Об «Унтиловске», да, и в дальнейшем писали порой злобно, но, в сущности, справедливо: «…У Леонова „Унтиловск“ — ультрареакционное произведение, ибо, если расшифровать его социальный смысл, „Унтиловск“ является выражением неверия в Октябрьскую революцию. Леонов задаётся вопросом, не слишком ли рано началась Октябрьская революция? Ответ получается, конечно, положительный, ибо крестьянин у Леонова — беспощадный зверь, а город — это не рабочий класс (для Леонова его не существует) и не коммунисты (Леонов их не знает), а сплошное мещанство, у которого слюны хватит на триста лет».
И ещё: «Леонов организует настроения, чуждые социалистическому строительству… <…> начав с рассказов о конце мелкого человека… Леонов закончил идеологическим наступлением этого „мелкого“ человека против диктатуры пролетариата».

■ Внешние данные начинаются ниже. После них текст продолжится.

(** * bricks.core.dispatch: Task, Worker and Dispatcher

    A shallow embedding of [src/bricks/core/dispatch.py].  Python objects
    live in heaps addressed by references, the Dispatcher's attributes are
    fields of the world record, and every method is a function in a small
    state-and-exception monad whose outcomes are: the call returns, the call
    raises, or the calling thread is suspended on a semaphore or an event.

    Granularity.  A method body runs without interleaving up to the point
    where it returns, raises or suspends; a Worker thread's [run] is cut
    where the thread can be suspended (the wait for the pause event, the
    wait inside the dequeue, the wait for an async handle) and before the
    call of the task's callable.  A thread that is suspended in a wait goes
    on only when the wait is over, and an exception set on it from another
    thread is raised only then. *)

From stdpp Require Import base gmap strings list fin_maps pretty.
From Stdlib Require Import ZArith Lia.

Local Set Warnings "-register-all".

(** ** Python values *)

Inductive pyval : Type :=
| VNone
| VBool (b : bool)
| VInt (n : Z)
| VStr (s : string)
| VList (xs : list pyval)
| VTuple (xs : list pyval)
| VDict (kvs : list (string * pyval))
| VFunc (f : nat)        (* an ordinary callable *)
| VCoroFunc (f : nat)    (* a coroutine function: asyncio.iscoroutinefunction *)
| VObject (o : nat).     (* any other object: not callable, not a list, tuple or dict *)

(** [bool(v)] *)
Definition truthy (v : pyval) : bool :=
  match v with
  | VNone => false
  | VBool b => b
  | VInt n => negb (n =? 0)%Z
  | VStr s => negb (String.length s =? 0)%nat
  | VList xs | VTuple xs => negb (length xs =? 0)%nat
  | VDict kvs => negb (length kvs =? 0)%nat
  | VFunc _ | VCoroFunc _ | VObject _ => true
  end.

(** [a or b] *)
Definition py_or (a b : pyval) : pyval := if truthy a then a else b.

(** [isinstance(v, (list, tuple))] *)
Definition is_list_or_tuple (v : pyval) : bool :=
  match v with VList _ | VTuple _ => true | _ => false end.

(** [isinstance(v, dict)] *)
Definition is_dict (v : pyval) : bool :=
  match v with VDict _ => true | _ => false end.

(** [asyncio.iscoroutinefunction(v)] *)
Definition iscoroutinefunction (v : pyval) : bool :=
  match v with VCoroFunc _ => true | _ => false end.

(** ** Exceptions *)

Inductive exn : Type :=
| KeyboardInterrupt
| SystemExit
| OtherBaseException (n : nat)   (* a BaseException outside Exception, e.g. GeneratorExit *)
| AttributeError
| AssertionError (msg : string)
| TypeError
| ValueError (msg : string)
| SystemError (msg : string)
| RuntimeError (msg : string)
| ReferenceError
| InvalidStateError
| CancelledError
| QueueEmpty
| UserException (n : nat).       (* an Exception raised by user code *)

(** The classes named by [except (KeyboardInterrupt, SystemExit)]. *)
Definition is_exit_signal (e : exn) : bool :=
  match e with KeyboardInterrupt | SystemExit => true | _ => false end.

(** [isinstance(e, Exception)] *)
Definition is_Exception (e : exn) : bool :=
  match e with
  | KeyboardInterrupt | SystemExit | OtherBaseException _ => false
  | _ => true
  end.

Inductive result (A : Type) : Type :=
| Ok (a : A)
| Err (e : exn).
Arguments Ok {A} a.
Arguments Err {A} e.

(** ** References *)

Definition tref := nat.   (* a Task object *)
Definition wref := nat.   (* a Worker object *)

(** ** concurrent.futures.Future *)

Inductive fstate : Type :=
| PENDING | RUNNING | CANCELLED | CANCELLED_AND_NOTIFIED | FINISHED.

(** [self._state in [CANCELLED, CANCELLED_AND_NOTIFIED, FINISHED]] *)
Definition is_terminal (s : fstate) : bool :=
  match s with
  | CANCELLED | CANCELLED_AND_NOTIFIED | FINISHED => true
  | PENDING | RUNNING => false
  end.

(** An entry of [_done_callbacks]: a value handed in by the user, or the
    closure [lambda x: self._semaphore.release()] of [submit_task]. *)
Inductive hook : Type :=
| UserHook (fn : pyval)
| ReleasePermit.

Record Future : Type := mkFuture {
  _state : fstate;
  _result : pyval;
  _exception : option exn;
  _done_callbacks : list hook
}.

(** [Future.__init__] *)
Definition Future_init : Future :=
  {| _state := PENDING; _result := VNone; _exception := None;
     _done_callbacks := [] |}.

(** The handle returned by [asyncio.run_coroutine_threadsafe]: not yet
    completed, cancelled, completed with the outcome of the coroutine, or
    left behind by a coroutine that raised a process-exit signal: the signal
    leaves the thread of the loop and the handle is not completed. *)
Inductive handle_state : Type := HPending | HCancelled | HFinished | HStranded.

(** ** Task *)

Record Task : Type := mkTask {
  func : pyval;
  args : pyval;
  kwargs : pyval;
  callback : pyval;
  dispatcher : bool;              (* [None] or the Dispatcher *)
  worker : option wref;
  future : option handle_state;
  base : option Future            (* [None] until [Future.__init__] has run *)
}.

(** ** Worker *)

(** Where a Worker thread stands inside [run]. *)
Inductive position : Type :=
| AtLoopHead              (* about to test the loop condition *)
| Holding (t : tref)      (* dequeued, about to call the callable *)
| Awaiting (t : tref)     (* suspended inside [future.result()] *)
| Paused                  (* suspended inside [self._awaken.wait()] of [run] *)
| Polling                 (* suspended inside [tasks.get(timeout=5)] *)
| HeldBack (p : position).
                          (* tracing: suspended inside [self._awaken.wait()]
                             of [_localtrace], to go on from [p] *)

Record Worker : Type := mkWorker {
  name : string;
  w_shutdown : bool;       (* [Worker._shutdown] *)
  w_trace : bool;          (* [Worker.trace] *)
  _awaken : bool;
  alive : bool;            (* [Thread.is_alive()] *)
  pending_exit : bool;     (* a SystemExit set by PyThreadState_SetAsyncExc *)
  at_ : position;
  waited : Z               (* length of the last dequeue wait that found nothing *)
}.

Поправка здесь может быть одна: это вовсе не наступление против какой угодно революции и тем более против диктатуры пролетариата. Это наступление глины против глины.
Но вдруг пирамиды действительно возможны? — вот о чём задумывается Леонов. Да и что жалеть там, в тошнотворном всепоглощающем Унтиловске, чего беречь там?
…Поэтапно с Леоновым всё происходит так.
В первой половине 1928 года, после «Унтиловска», Леонов пишет два восхитительных, но по- прежнему жутких и суровых рассказа: «Бродяга» (март — апрель) и «Месть» (апрель — май). Рассказ «Месть» станет последним текстом Леонова «старого», «реакционного» (вплоть до начала работы над «Пирамидой» в 1940-м).
Затем приезжает Горький, и всё: пошёл новый отсчёт.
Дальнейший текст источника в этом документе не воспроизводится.